ACTION ITEM. The following data has a line with "pose proof (store_calls_nonneg" and a line with "cbn; try done;". Write out exactly those lines and all the lines between them.

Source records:
::::
Lemma process_payload_wp n now0 tick line a (x : Ctx Q P) :
  StoreOK n now0 a (x_store x) -> now0 <= tick.1 -> clock_ok tick.1 -> n + 1 < U64_MOD -> fits line ->
  BufInv (writeBuffer (x_conn x)) -> zlen (pending (x_conn x)) <= writeHardLimitBytes o ->
  wp (ProcessPayload o tick line)
     (fun go_on x' => exists s' a' m' c' resp, x' = mkCtx s' m' (x_poller x) c' /\
        StoreOK (n + 1) tick.1 a' s' /\ server_step tick.1 a line resp a' /\
        payload_effect (x_conn x) line resp go_on c') no_fail x.
Proof.
  intros HS Hle Hclk Hn Hfit Hb Hp. destruct x as [s m p c]. cbn in HS, Hb, Hp.
  destruct (parse_sound line) as (cmd & Hc & _). unfold ProcessPayload.
  apply wp_bind. eapply wp_intro; [by unfold lift; rewrite Hc|].
  apply wp_bind, (wp_metric_call _ CallCommandProcessed); [done|]. intros m1.
  apply wp_bind. eapply (wp_mono _ (fun _ x' => exists m2, x' = mkCtx s m2 p c) _ no_fail no_fail).
  { apply wp_when; intros _; [|by eexists].
    apply (wp_metric_call _ CallCommandError); [done|]. intros m2. by eexists. }
  2: done.
  intros _ _ [m2 ->]. apply wp_bind.
  eapply (wp_mono _ (fun resp x' => exists s' a', x' = mkCtx s' m2 p c /\
    StoreOK (n + 1) tick.1 a' s' /\ server_step tick.1 a line resp a') _ no_fail no_fail).
  { case_bool_decide as Hst.
    - eapply wp_mono; [eapply (stats_wp n now0 tick.1 line a); try done;
        by apply (parse_type _ _ Hc)| |done].
      intros resp x' (a' & -> & HS' & Hstep). by exists s, a'.
    - eapply wp_mono; [by eapply (execute_wp n now0 tick.1 line cmd a)| |done].
      intros resp x' (s' & a' & -> & HS' & Hstep). by exists s', a'. }
  2: done.
  intros resp _ (s' & a' & -> & HS' & Hstep).
  assert (zlen resp < U32_MOD) as Hresp.
  { apply fits_u32. destruct HS as (_ & _ & Hsm). by eapply server_step_fits. }
  apply wp_bind, (wp_metric_call _ (CallCommandLatency tick.2)); [done|]. intros m3. apply wp_bind.
  eapply wp_mono; [by apply (queue_response_wp o Ho)| |done].
  intros ok x' (m4 & c' & -> & Hq). destruct ok; cbn [negb].
  2: { apply wp_ret. exists s', a', m4, c', resp. split_and!; try done. by right; right. }
  pose proof (parse_type _ _ Hc) as [Hquit _]. case_bool_decide as Ht.
  - apply wp_bind, wp_modify, wp_ret. eexists s', a', m4, _, resp. split; [reflexivity|].
    split_and!; try done. right; left. split_and!; [done|by apply Hquit|]. by exists c'.
  - apply wp_ret. exists s', a', m4, c', resp. split_and!; try done. left.
    split_and!; [done|by rewrite <-Hquit|done].
Qed.

(** ** A batch of requests *)

(** A connection that can take requests. *)
Record Taking (c : Connection) : Prop := mkTaking {
  tk_buffer : BufInv (writeBuffer c);
  tk_pending : zlen (pending c) <= writeHardLimitBytes o;
  tk_open : closed c = false;
  tk_stay : closeAfterWrite c = false;
  tk_pressure : backpressure_ok o c;
}.

(** Everything but the send queue and the back-pressure flag is as before. *)
Definition same_conn (c c' : Connection) : Prop :=
  fd c' = fd c /\ registeredEvents c' = registeredEvents c /\ readBuffer c' = readBuffer c /\
  closed c' = closed c.

(** What became of the connection after answering [lines] with [resps], [rest]
    being left unanswered: it is gone when the answers do not fit under the hard
    limit; otherwise they are queued in order, and requests are left only after
    a [QUIT], which makes the connection close once the queue is sent. *)
Definition batch_effect (c : Connection) (lines rest resps : list bytes) (c' : Connection) : Prop :=
  (writeHardLimitBytes o < zlen (pending c ++ frames resps) /\ c' = closed_conn c) \/
  (zlen (pending c ++ frames resps) <= writeHardLimitBytes o /\ same_conn c c' /\
   BufInv (writeBuffer c') /\ pending c' = pending c ++ frames resps /\
   ((rest = [] /\ closeAfterWrite c' = false /\ backpressure_ok o c' /\
     Forall (fun l => ~ denotes l ReqQuit) lines) \/
    (closeAfterWrite c' = true /\ exists before quit, lines = before ++ [quit] /\
       denotes quit ReqQuit /\ Forall (fun l => ~ denotes l ReqQuit) before))).

Lemma queued_true c resp c' :
  Taking c -> queued o c resp true c' ->
  Taking c' /\ same_conn c c' /\ pending c' = pending c ++ frame resp /\
  zlen (pending c ++ frame resp) <= writeHardLimitBytes o.
Proof.
  intros [Hb Hp Hcl Hcw Hbp] [(_ & _ & Hroom & b' & Hb' & Hd & ->)|(? & _)]; [|done].
  destruct (bp_conn_same o (c <| writeBuffer := b' |>)) as (Hpe & Hwb & Hrb & Hcl' & Hcw' & Hfd & Hre).
  rewrite zlen_app. split_and!; [split| |by rewrite Hpe|done].
  - by rewrite Hwb.
  - rewrite Hpe. change (pending (c <| writeBuffer := b' |>)) with (Data b'). by rewrite Hd, zlen_app.
  - by rewrite Hcl'.
  - by rewrite Hcw'.
  - by apply bp_conn_ok.
  - split_and!; [by rewrite Hfd|by rewrite Hre|by rewrite Hrb|by rewrite Hcl'].
Qed.

Lemma closed_conn_same c c' : same_conn c c' -> closed_conn c' = closed_conn c.
Proof. intros (Hfd & Hre & _). unfold closed_conn. by rewrite Hfd, Hre. Qed.

Lemma batch_step c c1 line resp lines rest resps c' :
  Taking c -> queued o c resp true c1 -> ~ denotes line ReqQuit ->
  batch_effect c1 lines rest resps c' ->
  batch_effect c (line :: lines) rest (resp :: resps) c'.
Proof.
  intros Hc Hq Hnq Heff. destruct (queued_true _ _ _ Hc Hq) as (_ & Hsame & Hpe & _).
  assert (pending c ++ frames (resp :: resps) = pending c1 ++ frames resps) as Heq.
  { rewrite Hpe. unfold frames. cbn. by rewrite app_assoc. }
  unfold batch_effect. rewrite Heq. destruct Heff as [[Hover ->]|(Hfit & Hs & Hb & Hp & Hend)].
  - left. split; [done|]. by apply closed_conn_same.
  - right. split_and!; try done.
    { destruct Hs as (? & ? & ? & ?), Hsame as (? & ? & ? & ?). split_and!; congruence. }
    destruct Hend as [(-> & ? & ? & Hall)|(? & before & quit & -> & ? & ?)]; [left|right].
    + split_and!; try done. by constructor.
    + split; [done|]. exists (line :: before), quit. split_and!; try done. by constructor.
Qed.

Lemma process_payloads_wp clock i payloads n now a (x : Ctx Q P) :
  StoreOK n now a (x_store x) -> ticks_ok now clock i ->
  n + store_calls clock i (length payloads) < U64_MOD ->
  Forall fits payloads -> Taking (x_conn x) ->
  wp (process_payloads o clock i payloads)
     (fun _ x' => exists lines rest resps a' now' s' m' c',
        payloads = lines ++ rest /\ x' = mkCtx s' m' (x_poller x) c' /\
        now <= now' /\ StoreOK (n + store_calls clock i (length payloads)) now' a' s' /\
        server_run clock i a lines resps a' /\
        (now' = now \/ exists j, now' = turn_time (clock j)) /\
        batch_effect (x_conn x) lines rest resps c') no_fail x.
Proof.
  revert i n now a x. induction payloads as [|line payloads IH];
    intros i n now a x HS Ht Hn Hfit Hc; cbn [process_payloads].
  - apply wp_ret. exists [], [], [], a, now, (x_store x), (x_metrics x), (x_conn x).
    cbn [length store_calls]. rewrite Z.add_0_r. destruct x as [s m p c]. cbn in *.
    split_and!; try done; [constructor|by left|].
    right. unfold frames. cbn. rewrite app_nil_r. destruct Hc. split_and!; try done. by left.
  - inversion Hfit as [|? ? Hline Hfit']; subst. cbn [length store_calls] in *.
    pose proof (store_calls_nonneg clock (S i) (length payloads)). pose proof (zlen_nonneg (tn_others (clock i))).
    destruct (Ht i) as [Hturn _]; [done|].
    apply wp_bind. eapply wp_mono; [by eapply (others_wp n now (clock i) a x); [| |lia]| |done].
    intros _ _ (s0 & now0 & -> & Hnow0 & HS0).
    destruct x as [s m p c]. cbn in Hc. change ((mkCtx s m p c) <| x_store := s0 |>) with (mkCtx s0 m p c).
    apply wp_bind. eapply wp_mono; [eapply (process_payload_wp _ now0 (tn_tick (clock i)) line _ (mkCtx s0 m p c));
      [exact HS0|exact Hnow0|apply Hturn|lia|exact Hline|apply Hc|apply Hc]| |done].
    intros go_on _ (s1 & a1 & m1 & c1 & resp & -> & HS1 & Hstep & Heff). cbn [x_conn x_poller] in *.
    change ((tn_tick (clock i)).1) with (turn_time (clock i)) in *. pose proof (tn_later _ _ Hturn).
    set (n1 := n + zlen (tn_others (clock i)) + 1) in *.
    replace (n + (zlen (tn_others (clock i)) + 1 + store_calls clock (S i) (length payloads)))
      with (n1 + store_calls clock (S i) (length payloads)) in * by lia.
    assert (StoreOK (n1 + store_calls clock (S i) (length payloads)) (turn_time (clock i)) a1 s1) as HSn.
    { destruct HS1 as (HI & Hm1 & Hs1). split; [|done].
      eapply (Inv_mono n1); [|reflexivity|exact HI]. lia. }
    destruct Heff as [(-> & Hnq & Hq)|[(-> & Hquit & c2 & Hq & ->)|(-> & Hq)]].
    + eapply wp_mono; [apply (IH (S i) n1 (turn_time (clock i)) a1); cbn; try done;
        [by eapply ticks_ok_next|by apply (queued_true _ _ _ Hc Hq)]| |done].
      intros _ _ (lines & rest & resps & a' & now' & s' & m' & c' & -> & -> & Hle' & HS' & Hrun
        & Hj & Hb). cbn in Hb.
      exists (line :: lines), rest, (resp :: resps), a', now', s', m', c'.
      split_and!; try done; [lia|by eapply run_cons| |by eapply batch_step].
      right. destruct Hj as [->|?]; [by exists i|done].
    + apply wp_ret. exists [line], payloads, [resp], a1, (turn_time (clock i)). eexists s1, m1, _.
      split_and!; try done; [by eapply run_cons; [|constructor]|by right; exists i|].
      destruct (queued_true _ _ _ Hc Hq) as ([] & Hsame & Hpe & Hfits). right.
      assert (frames [resp] = frame resp) as -> by (unfold frames; cbn; by rewrite app_nil_r).
      split_and!; try done. right. split; [done|]. exists [], line. split_and!; try done.
    + apply wp_ret. exists [line], payloads, [resp], a1, (turn_time (clock i)). eexists s1, m1, _.
      split_and!; try done; [by eapply run_cons; [|constructor]|by right; exists i|].
      destruct Hq as [(? & _)|(_ & Hor & ->)]; [done|]. left. split; [|done].
      assert (frames [resp] = frame resp) as -> by (unfold frames; cbn; by rewrite app_nil_r).
      rewrite zlen_app. destruct Hor as [Hbig|Hover]; [|lia]. exfalso.
      destruct HS0 as (_ & _ & Hsm).
      destruct (server_step_fits _ _ _ _ _ Hstep Hsm Hline) as [Hf _]. unfold fits in Hf. lia.
Qed.
End requests.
::::
SOLUTION TO THE EXERCISE.
    pose proof (store_calls_nonneg clock (S i) (length payloads)). pose proof (zlen_nonneg (tn_others (clock i))).
    destruct (Ht i) as [Hturn _]; [done|].
    apply wp_bind. eapply wp_mono; [by eapply (others_wp n now (clock i) a x); [| |lia]| |done].
    intros _ _ (s0 & now0 & -> & Hnow0 & HS0).
    destruct x as [s m p c]. cbn in Hc. change ((mkCtx s m p c) <| x_store := s0 |>) with (mkCtx s0 m p c).
    apply wp_bind. eapply wp_mono; [eapply (process_payload_wp _ now0 (tn_tick (clock i)) line _ (mkCtx s0 m p c));
      [exact HS0|exact Hnow0|apply Hturn|lia|exact Hline|apply Hc|apply Hc]| |done].
    intros go_on _ (s1 & a1 & m1 & c1 & resp & -> & HS1 & Hstep & Heff). cbn [x_conn x_poller] in *.
    change ((tn_tick (clock i)).1) with (turn_time (clock i)) in *. pose proof (tn_later _ _ Hturn).
    set (n1 := n + zlen (tn_others (clock i)) + 1) in *.
    replace (n + (zlen (tn_others (clock i)) + 1 + store_calls clock (S i) (length payloads)))
      with (n1 + store_calls clock (S i) (length payloads)) in * by lia.
    assert (StoreOK (n1 + store_calls clock (S i) (length payloads)) (turn_time (clock i)) a1 s1) as HSn.
    { destruct HS1 as (HI & Hm1 & Hs1). split; [|done].
      eapply (Inv_mono n1); [|reflexivity|exact HI]. lia. }
    destruct Heff as [(-> & Hnq & Hq)|[(-> & Hquit & c2 & Hq & ->)|(-> & Hq)]].
    + eapply wp_mono; [apply (IH (S i) n1 (turn_time (clock i)) a1); cbn; try done;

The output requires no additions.